LISTED ENTRIES:
Lemma downgrade_ok input : validateBilateralDowngrade input = Ok tt <->
  (LocalSuite input = DefaultSuite /\ PeerSuite input = DefaultSuite) /\
  DowngradePolicy input ∈ ["strict_suite_and_capabilities"; "strict_capabilities"; "suite_bound_transcript"] /\
  (DowngradePolicy input = "suite_bound_transcript" ->
    LocalTranscriptMode input <> "" /\ LocalTranscriptMode input = PeerTranscriptMode input).
Proof.
  unfold validateBilateralDowngrade, SuiteSupported.
  rewrite reject_bind_ok, orb_false_iff, !negb_false_iff, !bool_decide_eq_true.
  rewrite !elem_of_cons, elem_of_nil. split.
  - intros [[E1 E2] HD]. split; [done|]. rewrite E1, E2, (bool_decide_eq_true_2 _ eq_refl) in HD.
    destruct (decide (DowngradePolicy input = "strict_suite_and_capabilities")) as [->|N1]; [by split; [left|]|].
    rewrite (bool_decide_eq_false_2 _ N1) in HD.
    destruct (decide (DowngradePolicy input = "strict_capabilities")) as [->|N2]; [by split; [right; left|]|].
    rewrite (bool_decide_eq_false_2 _ N2) in HD.
    destruct (decide (DowngradePolicy input = "suite_bound_transcript")) as [N3|N3];
      [|by rewrite (bool_decide_eq_false_2 _ N3) in HD].
    rewrite (bool_decide_eq_true_2 _ N3) in HD.
    split; [by do 2 right; left|]. intros _. apply reject_ok in HD. cbn [negb orb] in HD. apply orb_false_iff in HD as [H3 H4].
    by apply bool_decide_eq_false in H3; apply negb_false_iff, bool_decide_eq_true in H4.
  - intros ([E1 E2] & HD & HT). split; [done|]. rewrite E1, E2, (bool_decide_eq_true_2 _ eq_refl).
    destruct HD as [->|[->|[HD|[]]]]; [done..|]. destruct (HT HD) as [H3 H4]. rewrite HD, <- H4.
    rewrite (bool_decide_eq_false_2 _ H3).
    by rewrite (bool_decide_eq_true_2 (LocalTranscriptMode input = LocalTranscriptMode input) eq_refl).
Qed.

Lemma sorted_nonempty l : (zlen (sortStrings l) =? 0) = false <-> l <> [].
Proof.
  unfold zlen, sortStrings. rewrite (merge_sort_Permutation String.le l), Z.eqb_neq.
  destruct l; cbn; split; intros; try done; lia.
Qed.

Lemma belowFloor_ok (floorSet : gset string) (offers : list (list string)) e :
  forRange offers (fun offer => forRange (elements floorSet) (fun c =>
      reject (negb (bool_decide (c ∈ setCapabilities offer))) e)) = (Ok tt : result error unit) <->
  Forall (fun offer => forall c, c ∈ floorSet -> c ∈ offer) offers.
Proof.
  rewrite forRange_ok. apply Forall_proper; [|done]. intros offer.
  rewrite forRange_ok, Forall_forall. split; intros HF c Hc.
  - specialize (HF c). rewrite elem_of_elements in HF. specialize (HF Hc).
    apply reject_ok, negb_false_iff, bool_decide_eq_true in HF. unfold setCapabilities in HF. set_solver.
  - apply reject_ok, negb_false_iff, bool_decide_eq_true. apply elem_of_elements in Hc.
    unfold setCapabilities. apply elem_of_list_to_set. by apply HF.
Qed.

(** The set the selection is sorted from, and its elements. *)
Definition selection (input : BilateralCapabilityInput) (lo po lf pf : list string) : list string :=
  if bool_decide (CapabilityNegotiationPolicy input = "strict_required")
  then elements (list_to_set lf ∪ list_to_set pf : gset string)
  else filter (fun c => c ∈ setCapabilities po) lo.

Lemma selection_elem input lo po lf pf c : c ∈ selection input lo po lf pf <->
  if bool_decide (CapabilityNegotiationPolicy input = "strict_required")
  then c ∈ lf \/ c ∈ pf else c ∈ lo /\ c ∈ po.
Proof.
  unfold selection, setCapabilities. case_bool_decide; [set_solver|].
  rewrite list_elem_of_filter, elem_of_list_to_set. tauto.
Qed.

Lemma selection_NoDup input lo po lf pf : NoDup lo -> NoDup (selection input lo po lf pf).
Proof. intros Hd. unfold selection. case_bool_decide; [apply NoDup_elements|by apply NoDup_filter]. Qed.

Lemma select_unfold input sel : SelectBilateralCapabilities input = Ok sel <->
  negotiable input /\ sel = mkCapabilities (sortStrings (selection input
    (sortStrings (Features (LocalOffer input))) (sortStrings (Features (PeerOffer input)))
    (sortStrings (Features (LocalFloor input))) (sortStrings (Features (PeerFloor input))))).
Proof.
  unfold SelectBilateralCapabilities. split.
  - intros HS. apply rbind_ok in HS as ([] & (D1 & D2 & D3)%downgrade_ok & HS).
    apply rbind_ok in HS as (lo & (-> & K1 & N1)%canonicalUnique_spec & HS).
    apply rbind_ok in HS as (po & (-> & K2 & N2)%canonicalUnique_spec & HS).
    apply rbind_ok in HS as (lf & (-> & K3 & N3)%canonicalUnique_spec & HS).
    apply rbind_ok in HS as (pf & (-> & K4 & N4)%canonicalUnique_spec & HS).
    apply reject_bind_ok in HS as [HE HS]. rewrite !orb_false_iff, !sorted_nonempty in HE.
    destruct HE as (((E1 & E2) & E3) & E4).
    apply rbind_ok in HS as ([] & HF%belowFloor_ok & HS). apply rbind_ok in HS as (out & HP & HS).
    apply Ok_inj in HS as <-.
    assert (HF' : forall c, c ∈ Features (LocalFloor input) \/ c ∈ Features (PeerFloor input) ->
      c ∈ Features (LocalOffer input) /\ c ∈ Features (PeerOffer input)).
    { intros c Hc. apply Forall_two in HF as (F1 & F2).
      rewrite <- (sortStrings_elem c (Features (LocalOffer input))), <- (sortStrings_elem c (Features (PeerOffer input))).
      split; [apply F1|apply F2]; rewrite elem_of_union, !elem_of_list_to_set, !sortStrings_elem; done. }
    assert (HQ : CapabilityNegotiationPolicy input ∈
      ["strict_required"; "intersection_with_required"; "profile_declared_required"] /\
      out = selection input (sortStrings (Features (LocalOffer input))) (sortStrings (Features (PeerOffer input)))
        (sortStrings (Features (LocalFloor input))) (sortStrings (Features (PeerFloor input)))).
    { unfold selection. case_bool_decide as HB; [injection HP as <-; rewrite HB; split; [by left|done]|].
      destruct (mem _ _) eqn:HM; [|done]. injection HP as <-. split; [right; by apply mem_true|done]. }
    destruct HQ as [HQ ->]. split; [|done]. constructor; try done.
    + by repeat constructor.
    + repeat constructor; intros c Hc; apply HF'; auto.
  - intros [[D1 D2 D3 HL HF HQ] ->]. rewrite (proj2 (downgrade_ok input)) by done. cbn [rbind].
    apply Forall_four in HL as ((E1 & K1 & N1) & (E2 & K2 & N2) & (E3 & K3 & N3) & (E4 & K4 & N4)).
    rewrite !(fun l K N => proj2 (canonicalUnique_spec l _) (conj eq_refl (conj K N))) by done. cbn [rbind].
    rewrite !(proj2 (sorted_nonempty _)) by done. cbn [orb reject rbind].
    rewrite (proj2 (belowFloor_ok _ _ _)).
    2: { apply Forall_two in HF as ((F1 & F2) & (F3 & F4)). apply Forall_two.
         split; intros c; rewrite elem_of_union, !elem_of_list_to_set, !sortStrings_elem; intros [?|?]; auto. }
    cbn [rbind]. unfold selection. case_bool_decide as HB; [done|].
    rewrite elem_of_cons in HQ. destruct HQ as [HQ|HQ]; [done|]. by rewrite (proj2 (mem_true _ _) HQ).
Qed.

(** C14: What two peers settle on. Selection succeeds exactly when both suites
    are the supported one, the downgrade policy is met, every offer and floor
    is a non-empty list of known capabilities without repetition, both floors
    lie within both offers and the negotiation policy is known; the result is
    then the one sorted list that holds exactly both floors (strict policy) or
    everything both sides offer (the other two). *)
Theorem bilateral_selection input sel : SelectBilateralCapabilities input = Ok sel <->
  negotiable input /\ Sorted String.le (Features sel) /\ NoDup (Features sel) /\
  forall c, c ∈ Features sel <-> agreed input c.
Proof.
  rewrite select_unfold. split.
  - intros [Hn ->]. cbn [Features]. split; [done|]. split; [apply sortStrings_sorted|].
    split; [|intros c; rewrite sortStrings_elem, selection_elem; unfold agreed;
      case_bool_decide; by rewrite !sortStrings_elem].
    apply sortStrings_NoDup, selection_NoDup, sortStrings_NoDup.
    pose proof (ng_lists _ Hn) as HL. rewrite Forall_cons in HL. apply HL.
  - intros (Hn & Hs & Hd & Hx). split; [done|]. destruct sel as [l]. cbn [Features] in *. f_equal.
    apply sorted_set_unique; [done|apply sortStrings_sorted|done| |].
    + apply sortStrings_NoDup, selection_NoDup, sortStrings_NoDup.
      pose proof (ng_lists _ Hn) as HL. rewrite Forall_cons in HL. apply HL.
    + intros c. rewrite Hx, sortStrings_elem, selection_elem. unfold agreed.
      case_bool_decide; by rewrite !sortStrings_elem.
Qed.

(** The same negotiation as the peer sees it. *)
Definition peerView (i : BilateralCapabilityInput) : BilateralCapabilityInput :=
  mkBilateral (PeerOffer i) (LocalOffer i) (PeerFloor i) (LocalFloor i) (CapabilityNegotiationPolicy i)
    (DowngradePolicy i) (PeerSuite i) (LocalSuite i) (PeerTranscriptMode i) (LocalTranscriptMode i).

Lemma negotiable_peer i : negotiable i -> negotiable (peerView i).
Proof.
  intros [[S1 S2] D T L F P]. apply Forall_four in L as (L1 & L2 & L3 & L4).
  apply Forall_two in F as ([F1 F2] & [F3 F4]).
  constructor; cbn; try done.
  - intros HT. destruct (T HT) as [T1 T2]. by rewrite <- T2.
  - by apply Forall_four.
  - by apply Forall_two.
Qed.

Lemma select_peer i sel : SelectBilateralCapabilities i = Ok sel -> SelectBilateralCapabilities (peerView i) = Ok sel.
Proof.
  rewrite !select_unfold. intros [Hn ->]. split; [by apply negotiable_peer|]. f_equal.
  pose proof (ng_lists _ Hn) as HL. apply Forall_four in HL as ((_ & _ & N1) & (_ & _ & N2) & _).
  apply sorted_set_unique; try apply sortStrings_sorted;
    try by apply sortStrings_NoDup, selection_NoDup, sortStrings_NoDup.
  intros c. rewrite !sortStrings_elem, !selection_elem. cbn. case_bool_decide; rewrite !sortStrings_elem; tauto.
Qed.

Lemma select_within i sel : SelectBilateralCapabilities i = Ok sel ->
  Features (LocalFloor i) ⊆ Features sel /\ Features (PeerFloor i) ⊆ Features sel /\
  Features sel ⊆ Features (LocalOffer i) /\ Features sel ⊆ Features (PeerOffer i).
Proof.
  intros [Hn ->]%select_unfold. cbn [Features].
  pose proof (ng_floors _ Hn) as HF. apply Forall_two in HF as ((F1 & F2) & (F3 & F4)).
  split_and!; intros c; rewrite sortStrings_elem, selection_elem; case_bool_decide; rewrite !sortStrings_elem;
    set_solver.
Qed.

(** Both peers reach the same result, each from its own view: one selects a
    set exactly when the other selects the same set, and it contains both
    mandatory floors and lies within both offers. *)
Theorem bilateral_agreement i sel : SelectBilateralCapabilities i = Ok sel ->
  SelectBilateralCapabilities (peerView i) = Ok sel /\
  Features (LocalFloor i) ⊆ Features sel /\ Features (PeerFloor i) ⊆ Features sel /\
  Features sel ⊆ Features (LocalOffer i) /\ Features sel ⊆ Features (PeerOffer i).
Proof.
  intros HS. split; [by apply select_peer|by apply select_within].
Qed.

WORK INSTRUCTION:
Copy out whichever lines of the listing contain the word "floorSet".

TASK ANSWER:
Lemma belowFloor_ok (floorSet : gset string) (offers : list (list string)) e :
  forRange offers (fun offer => forRange (elements floorSet) (fun c =>
  Forall (fun offer => forall c, c ∈ floorSet -> c ∈ offer) offers.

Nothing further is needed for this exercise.